> Task prompt: Which lines run from the line with "Set Default Proof" through the line with "xs - 1) xs." in the entries below? Print them exactly, both ends included, and nothing more.

> Provided information:

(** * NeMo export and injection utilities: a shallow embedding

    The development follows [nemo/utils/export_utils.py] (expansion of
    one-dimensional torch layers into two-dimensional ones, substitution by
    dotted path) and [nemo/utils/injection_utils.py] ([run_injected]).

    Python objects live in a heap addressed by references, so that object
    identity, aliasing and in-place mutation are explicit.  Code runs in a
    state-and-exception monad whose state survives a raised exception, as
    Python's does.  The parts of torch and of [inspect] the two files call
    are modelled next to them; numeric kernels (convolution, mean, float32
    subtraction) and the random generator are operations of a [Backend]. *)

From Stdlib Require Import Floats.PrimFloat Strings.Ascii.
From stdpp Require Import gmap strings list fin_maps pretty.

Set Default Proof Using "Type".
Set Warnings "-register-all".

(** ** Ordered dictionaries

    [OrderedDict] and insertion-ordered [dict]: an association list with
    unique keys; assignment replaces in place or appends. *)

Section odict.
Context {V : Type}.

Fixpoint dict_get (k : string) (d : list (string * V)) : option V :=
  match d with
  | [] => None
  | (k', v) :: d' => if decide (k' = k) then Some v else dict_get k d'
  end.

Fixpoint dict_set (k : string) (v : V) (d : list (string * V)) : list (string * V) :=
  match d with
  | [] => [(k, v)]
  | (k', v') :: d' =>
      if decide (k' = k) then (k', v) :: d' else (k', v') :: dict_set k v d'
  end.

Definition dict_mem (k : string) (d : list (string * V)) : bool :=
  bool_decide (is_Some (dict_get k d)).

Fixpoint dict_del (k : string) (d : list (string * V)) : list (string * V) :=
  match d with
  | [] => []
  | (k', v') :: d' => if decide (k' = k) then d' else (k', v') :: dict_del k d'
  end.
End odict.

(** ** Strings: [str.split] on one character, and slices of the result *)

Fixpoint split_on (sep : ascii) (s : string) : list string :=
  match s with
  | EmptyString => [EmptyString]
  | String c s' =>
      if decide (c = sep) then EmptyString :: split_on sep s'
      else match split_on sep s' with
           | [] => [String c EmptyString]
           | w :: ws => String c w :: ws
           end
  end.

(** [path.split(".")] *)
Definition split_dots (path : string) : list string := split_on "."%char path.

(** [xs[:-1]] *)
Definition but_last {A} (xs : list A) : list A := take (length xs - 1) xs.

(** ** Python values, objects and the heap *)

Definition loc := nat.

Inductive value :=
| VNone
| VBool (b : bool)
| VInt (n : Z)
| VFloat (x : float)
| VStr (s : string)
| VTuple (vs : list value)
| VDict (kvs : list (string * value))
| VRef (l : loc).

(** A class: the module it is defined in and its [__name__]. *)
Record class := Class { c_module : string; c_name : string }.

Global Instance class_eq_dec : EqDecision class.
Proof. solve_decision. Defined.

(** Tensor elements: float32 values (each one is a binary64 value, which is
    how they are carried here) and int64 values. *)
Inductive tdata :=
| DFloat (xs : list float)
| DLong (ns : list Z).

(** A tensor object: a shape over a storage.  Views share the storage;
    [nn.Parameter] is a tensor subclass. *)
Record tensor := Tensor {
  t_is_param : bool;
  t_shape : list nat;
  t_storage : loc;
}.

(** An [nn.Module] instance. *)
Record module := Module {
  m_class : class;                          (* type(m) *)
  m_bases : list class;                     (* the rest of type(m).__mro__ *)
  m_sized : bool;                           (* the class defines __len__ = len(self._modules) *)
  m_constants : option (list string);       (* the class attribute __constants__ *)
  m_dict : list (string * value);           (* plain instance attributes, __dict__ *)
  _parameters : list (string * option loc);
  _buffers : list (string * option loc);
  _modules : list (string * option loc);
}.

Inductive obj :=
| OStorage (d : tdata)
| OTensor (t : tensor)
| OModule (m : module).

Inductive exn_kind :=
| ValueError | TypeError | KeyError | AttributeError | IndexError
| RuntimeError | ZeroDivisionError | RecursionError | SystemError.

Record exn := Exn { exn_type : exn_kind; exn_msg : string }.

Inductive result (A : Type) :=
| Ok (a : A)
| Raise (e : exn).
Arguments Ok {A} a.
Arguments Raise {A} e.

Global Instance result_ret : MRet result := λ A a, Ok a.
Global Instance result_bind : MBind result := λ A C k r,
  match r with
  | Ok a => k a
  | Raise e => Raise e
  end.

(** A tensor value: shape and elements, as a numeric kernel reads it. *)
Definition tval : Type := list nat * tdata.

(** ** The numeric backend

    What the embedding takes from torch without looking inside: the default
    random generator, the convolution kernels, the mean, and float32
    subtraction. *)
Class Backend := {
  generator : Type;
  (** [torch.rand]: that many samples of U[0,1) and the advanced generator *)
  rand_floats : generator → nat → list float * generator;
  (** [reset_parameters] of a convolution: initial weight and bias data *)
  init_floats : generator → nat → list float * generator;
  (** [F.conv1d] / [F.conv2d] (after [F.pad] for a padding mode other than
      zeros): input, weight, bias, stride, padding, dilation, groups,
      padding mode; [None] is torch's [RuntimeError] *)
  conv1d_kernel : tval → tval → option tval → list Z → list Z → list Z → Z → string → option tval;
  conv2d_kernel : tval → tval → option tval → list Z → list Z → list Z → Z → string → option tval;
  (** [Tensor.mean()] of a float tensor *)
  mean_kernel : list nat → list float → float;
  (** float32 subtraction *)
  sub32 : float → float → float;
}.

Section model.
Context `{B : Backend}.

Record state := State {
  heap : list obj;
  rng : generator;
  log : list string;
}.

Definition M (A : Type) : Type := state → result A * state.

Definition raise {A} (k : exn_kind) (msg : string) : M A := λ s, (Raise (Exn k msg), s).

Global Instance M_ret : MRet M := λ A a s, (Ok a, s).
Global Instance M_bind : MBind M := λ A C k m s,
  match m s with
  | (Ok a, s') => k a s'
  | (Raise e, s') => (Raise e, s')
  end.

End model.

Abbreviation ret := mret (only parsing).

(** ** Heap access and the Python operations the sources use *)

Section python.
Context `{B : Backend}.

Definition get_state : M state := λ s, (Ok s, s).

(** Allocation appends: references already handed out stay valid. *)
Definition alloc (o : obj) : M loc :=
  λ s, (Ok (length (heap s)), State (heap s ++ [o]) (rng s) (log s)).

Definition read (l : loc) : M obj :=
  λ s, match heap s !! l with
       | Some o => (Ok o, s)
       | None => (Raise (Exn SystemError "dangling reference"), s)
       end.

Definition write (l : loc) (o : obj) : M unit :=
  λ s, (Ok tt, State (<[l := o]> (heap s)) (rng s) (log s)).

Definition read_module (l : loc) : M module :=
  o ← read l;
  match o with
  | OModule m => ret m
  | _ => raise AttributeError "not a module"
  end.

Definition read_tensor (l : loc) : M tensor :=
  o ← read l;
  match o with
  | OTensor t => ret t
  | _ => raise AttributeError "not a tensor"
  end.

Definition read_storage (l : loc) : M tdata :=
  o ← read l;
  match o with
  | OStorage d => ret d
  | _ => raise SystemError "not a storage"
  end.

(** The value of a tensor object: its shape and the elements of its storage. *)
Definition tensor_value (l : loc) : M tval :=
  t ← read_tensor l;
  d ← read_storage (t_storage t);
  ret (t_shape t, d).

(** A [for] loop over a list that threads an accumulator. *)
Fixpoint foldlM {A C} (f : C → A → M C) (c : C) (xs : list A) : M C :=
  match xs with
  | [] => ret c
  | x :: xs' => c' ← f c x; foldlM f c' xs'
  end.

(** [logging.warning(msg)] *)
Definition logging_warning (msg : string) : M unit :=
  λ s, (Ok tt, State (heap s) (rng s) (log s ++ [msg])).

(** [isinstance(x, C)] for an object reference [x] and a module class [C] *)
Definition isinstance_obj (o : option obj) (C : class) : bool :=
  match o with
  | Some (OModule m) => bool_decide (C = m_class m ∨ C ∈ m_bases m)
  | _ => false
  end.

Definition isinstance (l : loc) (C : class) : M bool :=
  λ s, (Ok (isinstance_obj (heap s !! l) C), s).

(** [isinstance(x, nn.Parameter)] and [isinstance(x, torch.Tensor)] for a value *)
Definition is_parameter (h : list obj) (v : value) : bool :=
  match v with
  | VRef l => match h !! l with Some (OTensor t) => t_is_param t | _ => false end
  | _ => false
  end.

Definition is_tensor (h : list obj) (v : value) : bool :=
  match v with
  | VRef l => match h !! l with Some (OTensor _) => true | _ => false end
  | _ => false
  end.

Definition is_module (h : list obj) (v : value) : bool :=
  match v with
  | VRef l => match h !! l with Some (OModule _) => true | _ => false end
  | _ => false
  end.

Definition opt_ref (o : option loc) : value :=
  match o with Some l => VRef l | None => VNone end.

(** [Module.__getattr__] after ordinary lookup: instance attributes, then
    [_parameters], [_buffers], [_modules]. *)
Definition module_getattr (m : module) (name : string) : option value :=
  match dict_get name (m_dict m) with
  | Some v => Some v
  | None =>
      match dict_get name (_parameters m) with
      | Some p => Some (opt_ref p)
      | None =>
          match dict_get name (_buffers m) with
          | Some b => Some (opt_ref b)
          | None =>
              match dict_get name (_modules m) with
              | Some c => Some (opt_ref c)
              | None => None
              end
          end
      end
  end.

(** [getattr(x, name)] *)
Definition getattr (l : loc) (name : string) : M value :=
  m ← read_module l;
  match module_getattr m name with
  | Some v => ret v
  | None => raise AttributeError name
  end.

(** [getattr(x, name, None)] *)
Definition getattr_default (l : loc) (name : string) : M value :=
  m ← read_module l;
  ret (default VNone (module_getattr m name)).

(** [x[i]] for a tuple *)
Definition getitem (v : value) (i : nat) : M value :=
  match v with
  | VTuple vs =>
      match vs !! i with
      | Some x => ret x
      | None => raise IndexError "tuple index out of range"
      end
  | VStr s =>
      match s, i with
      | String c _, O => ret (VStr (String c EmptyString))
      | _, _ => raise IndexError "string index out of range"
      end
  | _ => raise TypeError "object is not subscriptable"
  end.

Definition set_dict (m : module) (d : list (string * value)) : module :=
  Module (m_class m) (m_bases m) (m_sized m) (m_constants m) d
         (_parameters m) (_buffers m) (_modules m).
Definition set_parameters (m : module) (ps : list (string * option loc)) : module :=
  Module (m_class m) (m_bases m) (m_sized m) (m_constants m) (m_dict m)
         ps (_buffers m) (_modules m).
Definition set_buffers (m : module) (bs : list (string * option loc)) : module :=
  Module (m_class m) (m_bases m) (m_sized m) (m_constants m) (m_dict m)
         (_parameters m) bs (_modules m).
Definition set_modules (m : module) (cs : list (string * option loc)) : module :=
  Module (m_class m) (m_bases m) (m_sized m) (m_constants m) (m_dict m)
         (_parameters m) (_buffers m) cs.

--

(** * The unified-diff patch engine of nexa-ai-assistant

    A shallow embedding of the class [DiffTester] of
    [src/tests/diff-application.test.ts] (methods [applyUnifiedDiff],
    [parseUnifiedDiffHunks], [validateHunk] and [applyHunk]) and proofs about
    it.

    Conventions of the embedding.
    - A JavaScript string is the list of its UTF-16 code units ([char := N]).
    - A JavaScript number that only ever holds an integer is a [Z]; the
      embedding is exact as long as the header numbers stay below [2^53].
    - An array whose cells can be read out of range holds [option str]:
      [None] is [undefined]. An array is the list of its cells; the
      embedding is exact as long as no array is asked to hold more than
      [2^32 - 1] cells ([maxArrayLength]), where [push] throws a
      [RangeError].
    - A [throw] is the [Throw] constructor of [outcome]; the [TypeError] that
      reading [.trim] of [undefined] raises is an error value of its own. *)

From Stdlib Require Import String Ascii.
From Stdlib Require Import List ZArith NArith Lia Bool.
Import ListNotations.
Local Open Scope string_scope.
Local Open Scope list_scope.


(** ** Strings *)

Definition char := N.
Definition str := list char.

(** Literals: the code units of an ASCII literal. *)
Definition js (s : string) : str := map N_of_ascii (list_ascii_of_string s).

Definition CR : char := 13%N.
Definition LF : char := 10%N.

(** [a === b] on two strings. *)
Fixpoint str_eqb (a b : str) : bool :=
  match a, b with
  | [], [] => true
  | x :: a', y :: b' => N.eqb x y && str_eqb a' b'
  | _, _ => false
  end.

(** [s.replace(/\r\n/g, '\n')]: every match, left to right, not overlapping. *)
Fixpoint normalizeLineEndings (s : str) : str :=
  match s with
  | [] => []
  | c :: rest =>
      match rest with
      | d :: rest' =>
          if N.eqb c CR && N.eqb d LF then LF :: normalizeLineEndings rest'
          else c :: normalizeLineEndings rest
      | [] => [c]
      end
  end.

...

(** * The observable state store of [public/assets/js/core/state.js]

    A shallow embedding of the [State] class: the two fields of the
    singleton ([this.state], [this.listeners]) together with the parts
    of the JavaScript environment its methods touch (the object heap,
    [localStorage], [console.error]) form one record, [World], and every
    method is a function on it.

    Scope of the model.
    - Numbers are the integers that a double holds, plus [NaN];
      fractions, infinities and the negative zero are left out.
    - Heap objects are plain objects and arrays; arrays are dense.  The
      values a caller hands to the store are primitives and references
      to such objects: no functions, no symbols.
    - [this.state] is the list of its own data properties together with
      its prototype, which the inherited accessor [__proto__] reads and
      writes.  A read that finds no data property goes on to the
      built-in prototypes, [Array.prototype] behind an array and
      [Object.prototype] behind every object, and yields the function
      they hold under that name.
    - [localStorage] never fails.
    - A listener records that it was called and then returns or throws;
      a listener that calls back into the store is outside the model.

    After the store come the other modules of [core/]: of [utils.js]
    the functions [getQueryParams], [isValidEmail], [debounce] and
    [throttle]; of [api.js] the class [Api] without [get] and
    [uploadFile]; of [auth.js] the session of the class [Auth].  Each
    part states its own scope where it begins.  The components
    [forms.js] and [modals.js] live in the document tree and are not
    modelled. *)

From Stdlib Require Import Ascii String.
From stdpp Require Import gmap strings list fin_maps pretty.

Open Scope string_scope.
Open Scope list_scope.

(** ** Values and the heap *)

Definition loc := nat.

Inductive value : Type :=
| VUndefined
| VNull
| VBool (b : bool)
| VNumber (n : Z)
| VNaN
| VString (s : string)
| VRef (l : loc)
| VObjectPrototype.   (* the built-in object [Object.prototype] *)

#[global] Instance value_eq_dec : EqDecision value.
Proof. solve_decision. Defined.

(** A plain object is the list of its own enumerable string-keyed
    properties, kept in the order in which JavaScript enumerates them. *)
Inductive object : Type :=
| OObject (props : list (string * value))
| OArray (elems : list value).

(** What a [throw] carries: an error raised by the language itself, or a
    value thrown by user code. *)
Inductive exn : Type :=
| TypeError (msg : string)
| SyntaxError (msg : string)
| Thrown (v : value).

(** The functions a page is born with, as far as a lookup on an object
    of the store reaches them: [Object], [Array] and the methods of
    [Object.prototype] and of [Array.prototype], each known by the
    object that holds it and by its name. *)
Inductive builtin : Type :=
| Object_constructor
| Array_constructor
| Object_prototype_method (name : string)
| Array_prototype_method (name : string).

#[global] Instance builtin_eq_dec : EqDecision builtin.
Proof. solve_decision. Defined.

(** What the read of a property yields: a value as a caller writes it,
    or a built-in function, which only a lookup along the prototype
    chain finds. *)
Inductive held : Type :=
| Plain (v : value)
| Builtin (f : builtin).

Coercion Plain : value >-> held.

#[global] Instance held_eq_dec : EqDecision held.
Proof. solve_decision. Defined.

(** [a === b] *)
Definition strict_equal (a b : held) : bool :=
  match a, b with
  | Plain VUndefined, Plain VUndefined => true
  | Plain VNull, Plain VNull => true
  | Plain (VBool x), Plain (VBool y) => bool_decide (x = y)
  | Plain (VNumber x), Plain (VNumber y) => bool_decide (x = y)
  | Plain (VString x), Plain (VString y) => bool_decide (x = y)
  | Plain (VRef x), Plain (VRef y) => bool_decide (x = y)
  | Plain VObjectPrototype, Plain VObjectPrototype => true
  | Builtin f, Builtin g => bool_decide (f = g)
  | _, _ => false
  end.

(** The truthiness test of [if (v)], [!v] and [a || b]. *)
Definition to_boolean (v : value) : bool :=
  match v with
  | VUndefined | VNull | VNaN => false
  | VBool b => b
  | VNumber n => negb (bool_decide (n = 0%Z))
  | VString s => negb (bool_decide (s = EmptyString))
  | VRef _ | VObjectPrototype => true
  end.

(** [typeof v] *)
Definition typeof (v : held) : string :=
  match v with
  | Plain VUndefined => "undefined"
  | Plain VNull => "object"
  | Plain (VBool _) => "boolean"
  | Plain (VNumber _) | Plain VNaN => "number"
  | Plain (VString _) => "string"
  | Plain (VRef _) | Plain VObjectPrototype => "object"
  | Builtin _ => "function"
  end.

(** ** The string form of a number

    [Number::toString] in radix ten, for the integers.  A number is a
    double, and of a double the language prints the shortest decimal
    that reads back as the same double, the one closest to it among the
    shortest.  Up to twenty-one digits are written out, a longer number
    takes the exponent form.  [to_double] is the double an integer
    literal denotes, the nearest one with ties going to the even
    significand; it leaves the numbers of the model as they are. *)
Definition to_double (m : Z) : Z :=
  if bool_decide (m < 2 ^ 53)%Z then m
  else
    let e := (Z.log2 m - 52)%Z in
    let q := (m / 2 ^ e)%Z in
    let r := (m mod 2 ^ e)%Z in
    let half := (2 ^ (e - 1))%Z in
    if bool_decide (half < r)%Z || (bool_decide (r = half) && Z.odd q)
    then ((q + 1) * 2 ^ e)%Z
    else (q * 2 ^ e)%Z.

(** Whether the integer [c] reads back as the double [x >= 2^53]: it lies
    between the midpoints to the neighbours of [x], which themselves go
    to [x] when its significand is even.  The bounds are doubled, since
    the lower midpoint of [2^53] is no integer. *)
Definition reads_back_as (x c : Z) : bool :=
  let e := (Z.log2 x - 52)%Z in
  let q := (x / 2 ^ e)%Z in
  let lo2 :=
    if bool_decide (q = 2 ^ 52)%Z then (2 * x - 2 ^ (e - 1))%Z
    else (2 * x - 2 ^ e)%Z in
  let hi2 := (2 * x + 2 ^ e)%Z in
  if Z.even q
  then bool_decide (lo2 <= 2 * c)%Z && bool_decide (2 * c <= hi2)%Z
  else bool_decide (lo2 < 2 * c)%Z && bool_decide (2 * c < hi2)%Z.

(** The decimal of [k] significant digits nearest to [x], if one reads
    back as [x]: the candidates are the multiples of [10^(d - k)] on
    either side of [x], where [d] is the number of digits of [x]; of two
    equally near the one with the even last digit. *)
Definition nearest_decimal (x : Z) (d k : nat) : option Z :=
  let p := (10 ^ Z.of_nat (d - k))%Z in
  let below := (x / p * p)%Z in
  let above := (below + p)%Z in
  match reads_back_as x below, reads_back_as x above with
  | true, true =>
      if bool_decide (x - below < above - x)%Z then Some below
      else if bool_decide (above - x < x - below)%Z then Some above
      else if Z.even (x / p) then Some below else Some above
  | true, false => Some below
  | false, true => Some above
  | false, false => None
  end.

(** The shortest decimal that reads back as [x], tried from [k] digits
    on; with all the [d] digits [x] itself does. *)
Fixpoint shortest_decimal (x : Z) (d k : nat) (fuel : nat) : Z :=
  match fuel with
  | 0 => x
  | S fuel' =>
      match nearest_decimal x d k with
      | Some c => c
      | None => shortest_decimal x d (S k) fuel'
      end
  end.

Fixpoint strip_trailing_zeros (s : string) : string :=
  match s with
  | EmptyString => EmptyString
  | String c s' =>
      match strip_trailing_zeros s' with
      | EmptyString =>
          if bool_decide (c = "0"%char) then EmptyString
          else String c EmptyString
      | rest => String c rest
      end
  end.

> Solution to the problem:
Set Default Proof Using "Type".
Set Warnings "-register-all".

(** ** Ordered dictionaries

    [OrderedDict] and insertion-ordered [dict]: an association list with
    unique keys; assignment replaces in place or appends. *)

Section odict.
Context {V : Type}.

Fixpoint dict_get (k : string) (d : list (string * V)) : option V :=
  match d with
  | [] => None
  | (k', v) :: d' => if decide (k' = k) then Some v else dict_get k d'
  end.

Fixpoint dict_set (k : string) (v : V) (d : list (string * V)) : list (string * V) :=
  match d with
  | [] => [(k, v)]
  | (k', v') :: d' =>
      if decide (k' = k) then (k', v) :: d' else (k', v') :: dict_set k v d'
  end.

Definition dict_mem (k : string) (d : list (string * V)) : bool :=
  bool_decide (is_Some (dict_get k d)).

Fixpoint dict_del (k : string) (d : list (string * V)) : list (string * V) :=
  match d with
  | [] => []
  | (k', v') :: d' => if decide (k' = k) then d' else (k', v') :: dict_del k d'
  end.
End odict.

(** ** Strings: [str.split] on one character, and slices of the result *)

Fixpoint split_on (sep : ascii) (s : string) : list string :=
  match s with
  | EmptyString => [EmptyString]
  | String c s' =>
      if decide (c = sep) then EmptyString :: split_on sep s'
      else match split_on sep s' with
           | [] => [String c EmptyString]
           | w :: ws => String c w :: ws
           end
  end.

(** [path.split(".")] *)
Definition split_dots (path : string) : list string := split_on "."%char path.

(** [xs[:-1]] *)
Definition but_last {A} (xs : list A) : list A := take (length xs - 1) xs.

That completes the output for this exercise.